After Savage suffered a concussion in the last week of the season, Bill O’Brien had to turn back to Osweiler to complete the rest of the season, including playoffs.

He, of course, was recently traded to the Cleveland Browns along with Houston’s 2018 2nd round pick to get relief from his Texas-sized contract.

So that’s the end of that chapter.

Or is it?

David Carr, the Houston Texans first quarterback, had some insight to give in regard to what Osweiler had to deal with through the season.

He too understood but definitely had more time — five seasons — to get acclimated to the offense that Dom Capers/Gary Kubiak ran.

Here’s what he had to say via the Chron’s David Barron:

“Gary Kubiak’s system in Denver was so different,” Carr said. “It was completely different than what Bill (O’Brien) was asking him to do in Houston with the option routes and young receivers. There wasn’t enough time.”

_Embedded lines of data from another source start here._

Definition OC_UEFI_CONFIG : obj :=
  Struct [("ConnectDrivers", BOOLEAN_ 0); ("Apfs", OC_UEFI_APFS); ("AppleInput", OC_UEFI_APPLEINPUT);
    ("Audio", OC_UEFI_AUDIO); ("Drivers", OC_UEFI_DRIVER_ARRAY); ("Input", OC_UEFI_INPUT);
    ("Output", OC_UEFI_OUTPUT); ("ProtocolOverrides", OC_UEFI_PROTOCOL_OVERRIDES);
    ("Quirks", OC_UEFI_QUIRKS); ("ReservedMemory", OC_UEFI_RSVD_ARRAY); ("Unload", OC_UEFI_UNLOAD_ARRAY)].

Definition OC_GLOBAL_CONFIG : obj :=
  Struct [("Acpi", OC_ACPI_CONFIG); ("Booter", OC_BOOTER_CONFIG); ("DeviceProperties", OC_DEV_PROP_CONFIG);
    ("Kernel", OC_KERNEL_CONFIG); ("Misc", OC_MISC_CONFIG); ("Nvram", OC_NVRAM_CONFIG);
    ("PlatformInfo", OC_PLATFORM_CONFIG); ("Uefi", OC_UEFI_CONFIG)].

End ConfigTypes.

He also added this tidbit:

“I look at the guys they’ve had in Houston (during O’Brien’s tenure) and they haven’t been given a lot of time. I don’t know how you get much continuity at the position by rotating guys in so much, especially with the offense you’re running. There is a comfort level involved, and you can’t match that in 10 months.”

Carr may be right about that assertion but in a contact sport that’s the epitome of high-stakes, results must delivered or else other measures have to be made to ensure that they are.

In this case, Brock was more of casualty instead of an asset.

But Carr was quick not to criticize O’Brien’s offense, offering praises:

“There is nothing wrong with Bill’s system. The Patriots have been successful using it,” Carr said. “But what the Patriots have that the Texans don’t have is a quarterback with a ton of experience. And the guys who play wide receiver for the Patriots, they get it.

It’s unfortunate for the Texans, the fans and the city of Houston to witness such a jettison but it was one that had to be made.

There was too much collateral damage done as a result of his underwhelming and it was time for a fresh start.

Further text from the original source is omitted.